Stored data
(** X16. A successful cell 9 returns ten dictionaries. The first six hold
    one series per age band, in the order of [agelist], under the labels
    "Actual", "Unexplained", "Actual", "Unexplained", "Contribution - AF" and
    "Contribution - VE"; each of the last four holds an "Actual" and a
    "Predicted" series, for the three bands and then for all ages under the
    last description of [agedesc]. No label is written twice into one
    dictionary, so no series is overwritten. *)
Theorem cell9_dictionaries_and_labels :
  forall X X_cont dfd,
    cell9 X X_cont = Ok dfd ->
    let per_band prefix := map (fun desc => (prefix ++ desc)%string)
                             (firstn 3 agedesc) in
    let rates i := [("Actual - Age " ++ nth i agedesc "")%string;
                    ("Predicted - Age " ++ nth i agedesc "")%string] in
    map (map fst) dfd
    = [per_band "Actual - Age "; per_band "Unexplained - Age ";
       per_band "Actual - Age "; per_band "Unexplained - Age ";
       per_band "Contribution - AF "; per_band "Contribution - VE ";
       rates 0%nat; rates 1%nat; rates 2%nat; rates 3%nat].
Proof.
  intros X X_cont dfd Hrun per_band rates.
  destruct (cell9_inv _ _ _ Hrun) as (Xa0 & Xa1 & Xa2 & _ & _ & _ & _ & ->).
  reflexivity.
Qed.

Lemma cell9_dictionaries_and_labels_witness :
  cell9 (fst sample_frames) (snd sample_frames) = Ok sample_dfd /\
  length sample_dfd = 10%nat /\
  map fst (nth 4 sample_dfd [])
  = ["Contribution - AF 65-74"; "Contribution - AF 75-84";
     "Contribution - AF 85+  "].
Proof.
  split; [exact sample_cell9|].
  pose proof (cell9_dictionaries_and_labels
                (fst sample_frames) (snd sample_frames) sample_dfd
                sample_cell9) as H.
  cbv zeta in H.
  split.
  - apply (f_equal (@length _)) in H. rewrite length_map in H. exact H.
  - apply (f_equal (fun l => nth 4 l [])) in H.
    transitivity (nth 4 (map (map fst) sample_dfd) []);
      [symmetry; exact (map_nth (map fst) sample_dfd [] 4) | exact H].
Defined.


(** A node with a name of the table, with and without another property. *)
Lemma localize_node_present_witness :
  (forall s korean,
      dict_get [("name", PStr "Nezuko Kamado")] "name" (PStr "") = PStr s ->
      Prepare.KOREAN_NODE_MAP !! s = Some korean ->
      exists d',
        Prepare.localize_node ProcessExamples.nezuko
        = Ok (Prepare.Node.Build (Prepare.Node.id ProcessExamples.nezuko)
                                 (Prepare.Node.label ProcessExamples.nezuko)
                                 (Some d'))
        /\ dict_get d' "name" (PStr "") = PStr korean
        /\ (forall k default, k <> "name" ->
              dict_get d' k default
              = dict_get [("name", PStr "Nezuko Kamado")] k default)
        /\ dict_keys d' = dict_keys [("name", PStr "Nezuko Kamado")])
  /\ ((forall s, dict_get [("name", PStr "Nezuko Kamado")] "name" (PStr "") = PStr s ->
                 Prepare.KOREAN_NODE_MAP !! s = None) ->
      Prepare.localize_node ProcessExamples.nezuko = Ok ProcessExamples.nezuko).
Proof.
  apply (localize_node_present ProcessExamples.nezuko [("name", PStr "Nezuko Kamado")]).
  reflexivity.
Defined.

(** The episode without a synopsis, among any others. *)
Lemma missing_synopsis_skipped_witness :
  Prepare.process_chunks ProcessExamples.template ProcessExamples.full_llm
    ([ProcessExamples.pilot] ++ MoreExamples.silent :: [ProcessExamples.pilot])
  = Prepare.process_chunks ProcessExamples.template ProcessExamples.full_llm
      ([ProcessExamples.pilot] ++ [ProcessExamples.pilot])
  /\ Prepare.process_data Prepare.str_plain ProcessExamples.template
       ProcessExamples.full_llm
       ([ProcessExamples.pilot] ++ MoreExamples.silent :: [ProcessExamples.pilot])
     = Prepare.process_data Prepare.str_plain ProcessExamples.template
         ProcessExamples.full_llm
         ([ProcessExamples.pilot] ++ [ProcessExamples.pilot]).
Proof.
  apply (missing_synopsis_skipped Prepare.str_plain ProcessExamples.template
           ProcessExamples.full_llm MoreExamples.silent).
  left. reflexivity.
Defined.
Lemma get_default_in {V : Type} (d : list (string * V)) (k : string) (dflt : V) :
  In (get_default d k dflt) (map snd d ++ [dflt]).
Proof.
  unfold get_default.
  induction d as [|[k' v] d IH]; simpl.
  - now left.
  - destruct (k =? k'); [now left | now right].
Qed.

Lemma first_category_in {D : Type} (codes : D -> list string) (table : list (string * D))
    (key category : string) :
  first_category codes table key = Some category -> In category (map fst table).
Proof.
  unfold first_category.
  destruct (find _ table) as [[c d]|] eqn:Hfind; [|discriminate].
  intros [= <-]. apply find_some in Hfind. destruct Hfind as [Hin _].
  now apply (in_map fst) in Hin.
Qed.

(** First match wins: the categories declared before the hit do not hold
    the key. *)
Lemma first_category_split {D : Type} (codes : D -> list string)
    (before after : list (string * D)) (category : string) (details : D) (key : string) :
  In key (codes details) ->
  (forall entry, In entry before -> ~ In key (codes (snd entry))) ->
  first_category codes (before ++ (category, details) :: after) key = Some category.
Proof.
  intros Hhit Hmiss. unfold first_category.
  induction before as [|e before IH]; simpl.
  - apply mem_true_iff in Hhit. now rewrite Hhit.
  - assert (He : mem key (codes (snd e)) = false).
    { apply mem_false_iff. apply Hmiss. now left. }
    rewrite He. apply IH. intros entry Hentry. apply Hmiss. now right.
Qed.

Lemma first_category_none {D : Type} (codes : D -> list string) (table : list (string * D))
    (key : string) :
  (forall entry, In entry table -> ~ In key (codes (snd entry))) ->
  first_category codes table key = None.
Proof.
  intros Hmiss. unfold first_category.
  destruct (find _ table) as [[c d]|] eqn:Hfind; [|reflexivity].
  apply find_some in Hfind. destruct Hfind as [Hin Hmem].
  apply mem_true_iff in Hmem. now apply Hmiss in Hin.
Qed.

(** The boolean form of "no declared list holds the key", for evaluation. *)
Lemma no_exact_match_check {D : Type} (codes : D -> list string) (table : list (string * D))
    (key : string) :
  forallb (fun entry => negb (mem key (codes (snd entry)))) table = true ->
  forall entry, In entry table -> ~ In key (codes (snd entry)).
Proof.
  intros Hall entry Hin. rewrite forallb_forall in Hall.
  apply Hall in Hin. apply mem_false_iff. now destruct (mem key (codes (snd entry))).
Qed.


(** ** The classifier *)

(** The prefix fallback of [get_gasb_category] is the tabulated rule. *)
Lemma gasb_fallback_is_prefix_rule (object_code : string) :
  (if startswith object_code "1" then
     if startswith_any object_code ["11"; "12"; "13"; "14"] then "current_assets"
     else if startswith object_code "15" then "capital_assets"
     else if startswith object_code "17" then "deferred_outflows"
     else "current_assets"
   else if startswith object_code "2" then
     if startswith_any object_code ["21"; "22"; "23"] then "current_liabilities"
     else if startswith_any object_code ["24"; "25"] then "long_term_liabilities"
     else if startswith object_code "26" then "deferred_inflows"
     else "current_liabilities"
   else if startswith object_code "3" then
     if startswith object_code "32" then "net_investment_capital_assets"
     else if startswith_any object_code ["33"; "34"; "35"; "36"; "37"; "38"]
          then "restricted_net_position"
     else if startswith object_code "39" then "unrestricted_net_position"
     else "restricted_net_position"
   else if startswith object_code "5" then
     if startswith_any object_code ["51"; "52"; "53"] then "program_revenues"
     else "general_revenues"
   else if startswith object_code "6" then
     if startswith_any object_code ["61"; "62"; "63"; "64"; "65"] then "program_expenses"
     else "general_expenses"
   else if startswith object_code "7" then "other_resources"
   else if startswith object_code "8" then "other_uses"
   else "unknown")
  = Spec.gasb_prefix_rule object_code.
Proof.
  destruct object_code as [|a rest]; [reflexivity|].
  destruct a as [[] [] [] [] [] [] [] []]; try reflexivity;
    (destruct rest as [|b rest]; [reflexivity|];
     destruct b as [[] [] [] [] [] [] [] []]; try reflexivity;
     destruct rest; reflexivity).
Qed.

(** C4. [get_gasb_category] resolves in two phases.  A code shorter than 9
    characters yields "unknown".  Otherwise the object code (characters
    5:9) is looked up in the static code lists, in declaration order, and
    the first category whose list holds it wins; when no list holds it, the
    result is given by the tabulated prefix rule. *)
Theorem get_gasb_category_two_phase (account_code : string) :
  (String.length account_code < 9 -> get_gasb_category account_code = "unknown") /\
  (9 <= String.length account_code ->
   let object_code := slice account_code 5 9 in
   (forall before category details after,
       GASB_CATEGORIES = (before ++ (category, details) :: after)%list ->
       In object_code (tea_codes details) ->
       (forall entry, In entry before -> ~ In object_code (tea_codes (snd entry))) ->
       get_gasb_category account_code = category) /\
   ((forall entry, In entry GASB_CATEGORIES -> ~ In object_code (tea_codes (snd entry))) ->
    get_gasb_category account_code = Spec.gasb_prefix_rule object_code)).
Proof.
  unfold get_gasb_category. split.
  - intros Hshort. apply Nat.leb_gt in Hshort. now rewrite Hshort.
  - intros Hlong. apply Nat.leb_le in Hlong. rewrite Hlong. split.
    + intros before category details after Htable Hhit Hmiss.
      rewrite Htable.
      now rewrite (first_category_split tea_codes before after category details).
    + intros Hmiss.
      rewrite (first_category_none tea_codes GASB_CATEGORIES _ Hmiss).
      apply gasb_fallback_is_prefix_rule.
Qed.

(** Three runs of C4: a short code, an exact match on the list of the third
    declared category, and a code of a gap of the lists ("1495") that the
    prefix rule resolves. *)
Lemma get_gasb_category_two_phase_witness :
  get_gasb_category "19900" = "unknown" /\
  get_gasb_category "1990017050000000000" = "deferred_outflows" /\
  get_gasb_category "1990014950000000000" = "current_assets".
Proof.
  split; [|split].
  - apply (proj1 (get_gasb_category_two_phase "19900")). simpl. lia.
  - refine (proj1 (proj2 (get_gasb_category_two_phase "1990017050000000000") _)
              (firstn 2 GASB_CATEGORIES) "deferred_outflows"
              {| gasb_description := "Deferred Outflows of Resources";
                 tea_codes := ["1700"; "1701"; "1702"; "1703"; "1704";
                               "1705"; "1706"; "1707"; "1708"; "1709"] |}
              (skipn 3 GASB_CATEGORIES) _ _ _).
    + simpl. lia.
    + reflexivity.
    + apply mem_true_iff. reflexivity.
    + apply no_exact_match_check. reflexivity.
  - refine (proj2 (proj2 (get_gasb_category_two_phase "1990014950000000000") _) _).
    + simpl. lia.
    + apply no_exact_match_check. reflexivity.
Defined.
Lemma enumeration_order_place_index n k v (o : t) :
  array_index k = Some n → enumeration_order (keys o) →
  enumeration_order (keys (place_index n k v o)).
Proof.
  intros Hk. induction o as [|[k1 v1] o IH]; [done|].
  intros [Hle Hsorted]. simpl.
  assert (stops n k1 → enumeration_order (k :: k1 :: keys o)) as Hstop.
  { intros Hk1. split; [|done].
    assert (key_le k k1) as Hkk1.
    { unfold stops, key_le in *. rewrite Hk.
      destruct (array_index k1); [|done]. apply N.ltb_ge in Hk1. lia. }
    constructor; [done|].
    eapply Forall_impl; [exact Hle|]. intros k2. by apply key_le_trans. }
  destruct (array_index k1) as [n1|] eqn:Hidx.
  - destruct (n1 <? n)%N eqn:Hlt.
    + simpl. split; [|by apply IH].
      apply Forall_forall. intros k2 [->|Hk2]%keys_place_index.
      * unfold key_le. rewrite Hidx, Hk. apply N.ltb_lt in Hlt. lia.
      * by eapply (proj1 (Forall_forall _ _) Hle).
    + apply Hstop. unfold stops. by rewrite Hidx.
  - apply Hstop. unfold stops. by rewrite Hidx.
Qed.

Lemma enumeration_order_snoc k (ks : list string) :
  array_index k = None → enumeration_order ks → enumeration_order (ks ++ [k]).
Proof.
  intros Hk. induction ks as [|k1 ks IH]; [done|]. intros [Hle Hsorted].
  simpl. split; [|by apply IH].
  apply Forall_app. split; [done|]. constructor; [|done].
  unfold key_le. rewrite Hk. by destruct (array_index k1).
Qed.

Lemma enumeration_order_set k v (o : t) :
  enumeration_order (keys o) → enumeration_order (keys (set k v o)).
Proof.
  intros Hsorted. unfold set.
  destruct (has_key k o); [by rewrite keys_update|].
  destruct (String.eqb k "__proto__"); [done|].
  destruct (array_index k) as [n|] eqn:Hk.
  - by apply enumeration_order_place_index.
  - rewrite keys_app. by apply enumeration_order_snoc.
Qed.

End ObjFacts.

(** ** Forgetting removed paths *)

Section IndexFacts.
Import Obj.

Lemma firstKeyWithPath_in r (o : t) k :
  firstKeyWithPath r o = Some k → (k, r) ∈ o.
Proof.
  induction o as [|[k1 p1] o IH]; [done|]. simpl.
  destruct (String.eqb p1 r) eqn:Hp.
  - apply String.eqb_eq in Hp as ->. intros [= ->]. by left.
  - intros Hk. right. by apply IH.
Qed.

Lemma firstKeyWithPath_none r (o : t) :
  firstKeyWithPath r o = None ↔ r ∉ map snd o.
Proof.
  induction o as [|[k1 p1] o IH]; simpl.
  - split; [intros _ ?%elem_of_nil|]; done.
  - rewrite not_elem_of_cons, <- IH.
    destruct (String.eqb p1 r) eqn:Hp.
    + apply String.eqb_eq in Hp. split; [done|]. intros [? _]. congruence.
    + apply String.eqb_neq in Hp. split; [|tauto]. intros ?. split; congruence.
Qed.
(** * FlashVocab: the search controller of [App.tsx] and the request
    memoizer of [services/geminiService.ts]

    The component state of [App], the two module-level caches and the
    browser facilities the handlers use (timers, the clock, the external
    generative API) are embedded as one explicit state, and every handler
    as a function on it.  An [async] handler is cut at its [await]: the part
    before it is a [_start] function that may leave a [Task] in flight, the
    part after it is [resume].

    Covered: the search box with its debounce effect, [handleSearch],
    [handleQuickLookup], [clearSearch], [isItemSaved], [handleToggleSave],
    the initialisers of the saved collections, [lookupWord] and
    [lookupSentence]; further down the global shortcuts, the due counts,
    the collection callbacks of the flashcard page and the study session,
    the persistence effects, and from [components/WordCard.tsx] the
    clickable text, the practice panel and the sheet sync.  Rendering,
    audio and the shuffled study queue are not modelled. *)

From Stdlib Require Import ZArith Ascii String List Bool.
From stdpp Require Import base option list gmap strings.

Local Open Scope Z_scope.
Local Open Scope string_scope.
Local Open Scope list_scope.

(** ** Strings

    JavaScript strings are modelled as [string]; [trim] strips the
    white-space characters of the ASCII range (tab, LF, VT, FF, CR, space)
    and [toLowerCase] maps [A]-[Z]. *)

Module JsString.

Definition is_white_space (c : ascii) : bool := Ascii.is_space c.

Fixpoint trimStart (s : string) : string :=
  match s with
  | String c s' => if is_white_space c then trimStart s' else s
  | EmptyString => EmptyString
  end.

Fixpoint trimEnd (s : string) : string :=
  match s with
  | String c s' =>
      match trimEnd s' with
      | EmptyString => if is_white_space c then EmptyString else String c EmptyString
      | String c' r => String c (String c' r)
      end
  | EmptyString => EmptyString
  end.
Lemma handleCopy_settled api text s :
  text = "npm install -g @aicgen/aicgen" ∨ text = "npx @aicgen/aicgen init" →
  settled s → settled (default s (handleCopy api text s)).
Proof.
  intros Htext Hs. destruct api; [|exact Hs].
  destruct Hs as (_ & Hall & _ & _). unfold settled, handleCopy. simpl.
  split; [intros _; by destruct (pending (timers s))|].
  split; [|split; [done|]].
  - apply Forall_app. split; [done|]. repeat constructor. simpl. lia.
  - destruct Htext as [->| ->]; auto.
Qed.

Lemma tick_settled late s s' :
  settled s → tick late s = Some s' →
  settled s' ∧ copied s' = false
  ∧ (now (timers s') ≤ now (timers s) + 2000 + late)%N.
Proof.
  intros (_ & Hall & _ & Hcb). unfold tick, fire.
  destruct (earliest (pending (timers s))) as [t|] eqn:He; [|discriminate].
  intros [= <-]. apply earliest_elem_of in He.
  rewrite Forall_forall in Hall. destruct (Hall t He) as [Hp Hd].
  destruct (handler t). unfold settle. simpl. rewrite Hp. simpl.
  split; [|split; [done|lia]].
  split; [done|]. split; [|split; [done|exact Hcb]].
  apply Forall_forall. intros u Hu.
  apply list_elem_of_filter in Hu as [_ Hu].
  destruct (Hall u Hu). split; [done|simpl; lia].
Qed.

Lemma reachable_settled s : reachable s → settled s.
Proof.
  induction 1 as [t0 id0|lc ua s _ IH|api n s _ IH Hn|late s s' _ IH Ht].
  - unfold settled. simpl. repeat split; try done. by left.
  - destruct (detect_keeps_rest lc ua s) as (Hc & Hb & Ht).
    unfold settled. by rewrite Hc, Hb, Ht.
  - unfold click, dispatch.
    destruct (installation_button_handlers _ _ Hn) as [[p ->]|[-> | ->]]; simpl.
    + exact IH.
    + apply handleCopy_settled; auto.
    + apply handleCopy_settled; auto.
  - by destruct (tick_settled _ _ _ IH Ht).
Qed.

End InstallationMore.

(** X5.  The copied indicator never sticks: in every state the Installation
    component can reach, through the mount effect, clicks on its buttons and
    timer callbacks however late, a set [copied] flag has a reset pending,
    every pending timer is a one-shot due within 2000 ms, and the next timer
    callback clears the flag, on time no later than 2000 ms from now.  The
    clipboard holds nothing or one of the two commands, and a command
    whenever the flag is set. *)
Theorem installation_indicator_clears (s : Installation.state) :
  InstallationSpec.reachable s →
  InstallationSpec.settled s
  ∧ (∀ late s', Installation.tick late s = Some s' →
       Installation.copied s' = false)
  ∧ (Installation.copied s = true →
     ∃ s', Installation.tick 0 s = Some s'
           ∧ Installation.copied s' = false
           ∧ (Timers.now (Installation.timers s')
              ≤ Timers.now (Installation.timers s) + 2000)%N).
Proof.
  intros Hr. pose proof (reachable_settled _ Hr) as Hs.
  split; [done|]. split.
  - intros late s' Ht. by destruct (tick_settled _ _ _ Hs Ht) as (_ & ? & _).
  - intros Hc. destruct Hs as (Hpend & Hrest). specialize (Hpend Hc).
    destruct (Installation.tick 0 s) as [s'|] eqn:Ht.
    + destruct (tick_settled 0 s s') as (_ & Hf & Hn); [by split|done|].
      exists s'. split; [done|]. split; [done|lia].
    + exfalso. unfold Installation.tick, Timers.fire in Ht.
      destruct (Timers.pending (Installation.timers s)) as [|t l]; [done|].
      destruct (earliest_cons_is_Some t l) as [u Hu]. by rewrite Hu in Ht.
Qed.
(** * DeviceManager of AIops_Network_api, shallow embedding

    This development embeds [src/device_manager.py] (class [DeviceManager])
    and [src/main.py]: the three command endpoints, [get_command_pairs] and
    the Excel upload [upload_excel].  The network devices and the
    backend libraries (pyATS/Genie, Netmiko) are not part of the repository:
    they are modelled as a [world] that answers each call made by the code.

    Python exceptions are values of [exn].  An [except Exception] clause only
    catches [Exc]; [BaseExc] stands for exceptions outside the [Exception]
    hierarchy (KeyboardInterrupt, SystemExit), which no clause of the code
    catches.  Every call to the outside world is logged in a trace, so that
    the calls (connect, send, disconnect) can be counted.  The Excel file
    enters [upload_excel] through what pandas reads from it. *)

From Stdlib Require Import String Ascii List Bool Arith Lia ZArith Sorted Permutation.
Import ListNotations.
Open Scope string_scope.

(** ** Python values used by the code *)

(** Exception classes that matter to the code. *)
Inductive exc_class :=
  | NetMikoTimeoutException
  | NetMikoAuthenticationException
  | HTTPException (status_code : nat)
  | KeyError
  | TimeoutError                (* builtin / socket timeout *)
  | CredentialsExhaustedError   (* unicon's login failure, raised under pyATS;
                                   its message is the credentials tried *)
  | ValueErrorClass (name : string)  (* [ValueError] or one of its subclasses *)
  | OtherException (name : string).  (* any other [Exception] class *)

Inductive exn :=
  | Exc (cls : exc_class) (msg : string)   (* a subclass of [Exception] *)
  | BaseExc (msg : string).                (* outside [Exception] *)

Inductive pyres (A : Type) :=
  | Ret (a : A)
  | Raise (e : exn).
Arguments Ret {A} a.
Arguments Raise {A} e.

PROBLEM DETAILS: Copy task for the entries above: every line with the string "Stdlib".

EXPECTED OUTPUT:
From Stdlib Require Import ZArith Ascii String List Bool.
From Stdlib Require Import String Ascii List Bool Arith Lia ZArith Sorted Permutation.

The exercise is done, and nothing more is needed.